Task brief
Below are several records. Retype exactly those lines running from the one with "for_fold body acc' l'" through the one with "(** *** Strings *)", end lines included, and no others.

Data under study
(** * revtron.database.main: the dynamic table-access layer

    A shallow embedding of the [Database] class of
    [src/revtron/database/main.py] and of the part of SQLAlchemy and
    PostgreSQL its methods drive, followed by the properties the
    specification states about it.

    Layout:
    - [Py]: Python values, ordered dictionaries, exceptions, the
      state-and-exception monad the methods run in, [range] and slicing;
    - [Pg]: the catalog, the statements the methods build and what the
      server does with them;
    - [Database]: the methods themselves, named as in the source;
    - the properties the specification states, then further properties of
      the methods: reads, deletes, predicates, sorting, upserts, tables and
      columns, updates.

    The [verbose] flag of the methods only prints the statement; printing is
    not part of the state modelled here and the flag is left out. *)

From Stdlib Require Import List String Ascii DecimalString ZArith Lia Bool Arith
  Permutation.
Import ListNotations.
Local Open Scope string_scope.
Local Open Scope list_scope.

(* ===================================================================== *)
(** ** Python values and control *)
(* ===================================================================== *)

Module Py.

(** The values the methods receive: [None], integers, strings, lists and
    dictionaries.  A dictionary keeps its insertion order, which
    [keys()] and [items()] expose. *)
#[warnings="-register-all"]
Inductive pyval : Type :=
| PNone
| PInt (z : Z)
| PStr (s : string)
| PList (l : list pyval)
| PDict (d : list (string * pyval)).

Definition dict : Type := list (string * pyval).

(** An exception is identified by its class and carries one argument. *)
Record exn : Type := Raise { exn_class : string; exn_arg : string }.

Definition Exception (msg : string) : exn := Raise "Exception" msg.
Definition KeyError (key : string) : exn := Raise "KeyError" key.
Definition IndexError (msg : string) : exn := Raise "IndexError" msg.
Definition AttributeError (msg : string) : exn := Raise "AttributeError" msg.
Definition TypeError (msg : string) : exn := Raise "TypeError" msg.
Definition ValueError (msg : string) : exn := Raise "ValueError" msg.

Definition result (A : Type) : Type := (exn + A)%type.

Definition rbind {A B} (r : result A) (k : A -> result B) : result B :=
  match r with
  | inl e => inl e
  | inr a => k a
  end.

(** Code that reads and writes a store of type [S] and may raise.  The
    store survives an exception: what was written before the [raise]
    stays written. *)
Definition M (S A : Type) : Type := S -> S * result A.

Definition ret {S A} (a : A) : M S A := fun s => (s, inr a).

Definition raise {S A} (e : exn) : M S A := fun s => (s, inl e).

Definition bind {S A B} (m : M S A) (k : A -> M S B) : M S B :=
  fun s =>
    match m s with
    | (s', inl e) => (s', inl e)
    | (s', inr a) => k a s'
    end.

Definition lift {S A} (r : result A) : M S A := fun s => (s, r).

Declare Scope py_scope.
Delimit Scope py_scope with py.

Notation "x <- c1 ;; c2" := (bind c1 (fun x => c2))
  (at level 61, c1 at next level, right associativity) : py_scope.
Notation "c1 ;; c2" := (bind c1 (fun _ => c2))
  (at level 61, right associativity) : py_scope.
Notation "x <~ c1 ;; c2" := (rbind c1 (fun x => c2))
  (at level 61, c1 at next level, right associativity) : py_scope.

Local Open Scope py_scope.

(** [for x in l: acc = body(acc, x)] *)
Fixpoint for_fold {S A B} (body : B -> A -> M S B) (acc : B) (l : list A)
  : M S B :=
  match l with
  | [] => ret acc
  | x :: l' => acc' <- body acc x ;; for_fold body acc' l'
  end.

(** The same loop for code that only builds a value. *)
Fixpoint rfold {A B} (body : B -> A -> result B) (acc : B) (l : list A)
  : result B :=
  match l with
  | [] => inr acc
  | x :: l' => acc' <~ body acc x ;; rfold body acc' l'
  end.

(** *** Strings *)

Definition lower_ascii (c : ascii) : ascii :=
  let n := nat_of_ascii c in
  if Nat.leb 65 n && Nat.leb n 90 then ascii_of_nat (n + 32) else c.

(** [s.lower()] *)
Fixpoint lower (s : string) : string :=
  match s with
  | EmptyString => EmptyString
  | String c s' => String (lower_ascii c) (lower s')
  end.

(** The characters of a string, as [for c in s] yields them. *)
Fixpoint chars (s : string) : list string :=
  match s with
  | EmptyString => []
  | String c s' => String c EmptyString :: chars s'
  end.

Definition type_name (v : pyval) : string :=
  match v with
  | PNone => "NoneType"
  | PInt _ => "int"
  | PStr _ => "str"
  | PList _ => "list"
  | PDict _ => "dict"
  end.

Definition no_attribute (v : pyval) (attr : string) : exn :=
  AttributeError
    ("'" ++ type_name v ++ "' object has no attribute '" ++ attr ++ "'")%string.

(** [bool(v)], the test of [if v:] *)
Definition truthy (v : pyval) : bool :=
  match v with
  | PNone => false
  | PInt z => negb (z =? 0)%Z
  | PStr s => negb (s =? "")
  | PList l => match l with [] => false | _ => true end
  | PDict d => match d with [] => false | _ => true end
  end.

(** [bool(v)] for an optional integer argument ([int | None]). *)
Definition truthy_int (v : option Z) : bool :=
  match v with
  | None => false
  | Some z => negb (z =? 0)%Z
  end.

(** *** Dictionaries *)

Fixpoint dict_get (k : string) (d : dict) : option pyval :=
  match d with
  | [] => None
  | (k', v) :: d' => if k' =? k then Some v else dict_get k d'
  end.

Definition dict_keys (d : dict) : list string := map fst d.

Definition dict_has (k : string) (d : dict) : bool :=
  match dict_get k d with Some _ => true | None => false end.

Fixpoint dict_remove (k : string) (d : dict) : dict :=
  match d with
  | [] => []
  | (k', v) :: d' =>
      if k' =? k then dict_remove k d' else (k', v) :: dict_remove k d'
  end.

(** [d[k] = v]: an existing key keeps its place, a new one goes last. *)
Fixpoint dict_set (k : string) (v : pyval) (d : dict) : dict :=
  match d with
  | [] => [(k, v)]
  | (k', v') :: d' =>
      if k' =? k then (k, v) :: d' else (k', v') :: dict_set k v d'
  end.

(** [d[k]] *)
Definition dict_getitem (d : dict) (k : string) : result pyval :=
  match dict_get k d with
  | Some v => inr v
  | None => inl (KeyError k)
  end.

(** [d.pop(k)] *)
Definition dict_pop (k : string) (d : dict) : result (pyval * dict) :=
  match dict_get k d with
  | Some v => inr (v, dict_remove k d)
  | None => inl (KeyError k)
  end.

Definition mem (k : string) (l : list string) : bool :=
  existsb (String.eqb k) l.

(** *** [range] and slices *)

(** [list(range(start, stop, step))]; the length is computed as CPython
    does. *)
Definition py_range (start stop step : Z) : result (list Z) :=
  if (step =? 0)%Z then inl (ValueError "range() arg 3 must not be zero")
  else
    let len :=
      if (0 <? step)%Z
      then (if (start <? stop)%Z then (stop - start - 1) / step + 1 else 0)%Z
      else (if (stop <? start)%Z then (start - stop - 1) / (- step) + 1 else 0)%Z
    in
    inr (map (fun i => (start + Z.of_nat i * step)%Z) (seq 0 (Z.to_nat len))).

(** [l[i:j]], with negative bounds counted from the end and both bounds
    clamped to the list. *)
Definition py_slice {A} (l : list A) (i j : Z) : list A :=
  let n := Z.of_nat (List.length l) in
  let clamp x := if (x <? 0)%Z then Z.max 0 (x + n) else Z.min x n in
  let lo := clamp i in
  let hi := clamp j in
  firstn (Z.to_nat (hi - lo)) (skipn (Z.to_nat lo) l).

End Py.

Import Py.
Local Open Scope py_scope.

(* ===================================================================== *)
(** ** The database side *)
(* ===================================================================== *)

(** What the methods hand to SQLAlchemy and what PostgreSQL does with it.
    Statements are kept as the syntax trees SQLAlchemy builds, and as
    their text where the method writes the text itself; values travel in
    the trees as bound parameters.  The server runs one statement
    atomically: a statement that raises leaves the relation as it was.
    Uniqueness is enforced for the primary key and the unique columns.

    The limits of the model, which the properties stay within:
    - the catalog holds tables only (no views, sequences or indexes), and
      foreign keys and defaults computed at run time are not enforced;
    - an integer column stores integers of its range and a text column
      strings; what the server does with a value of another kind
      (coercion of the literal, or an error) is not modelled, and such a
      value is refused;
    - values are compared with values of their own kind, strings byte by
      byte, and letters are lowered in ASCII only;
    - a new row version is stored after the rows there are, which is the
      order a SELECT without ORDER BY then returns;
    - a column outside the primary key takes NULL, and check constraints
      and triggers are not modelled. *)
Module Pg.

Record column : Type := Column {
  col_name : string;
  col_type : string;
  col_default : option pyval;
  col_server_default : option pyval;
  col_autoincrement : option bool;
  col_foreign_key : option string
}.

Record relation : Type := Relation {
  rel_columns : list column;
  rel_primary_key : list string;
  rel_uniques : list string;
  rel_rows : list dict
}.

Definition column_names (r : relation) : list string :=
  map col_name (rel_columns r).

(** *** Column types *)

(** The range of an integer type. *)
Definition int_range (ty : string) : option (Z * Z) :=
  if ty =? "SMALLINT" then Some (-32768, 32767)%Z
  else if (ty =? "INTEGER") || (ty =? "INT") then Some (-2147483648, 2147483647)%Z
  else if ty =? "BIGINT" then Some (-9223372036854775808, 9223372036854775807)%Z
  else None.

Answer for this exercise
  | x :: l' => acc' <- body acc x ;; for_fold body acc' l'
  end.

(** The same loop for code that only builds a value. *)
Fixpoint rfold {A B} (body : B -> A -> result B) (acc : B) (l : list A)
  : result B :=
  match l with
  | [] => inr acc
  | x :: l' => acc' <~ body acc x ;; rfold body acc' l'
  end.

(** *** Strings *)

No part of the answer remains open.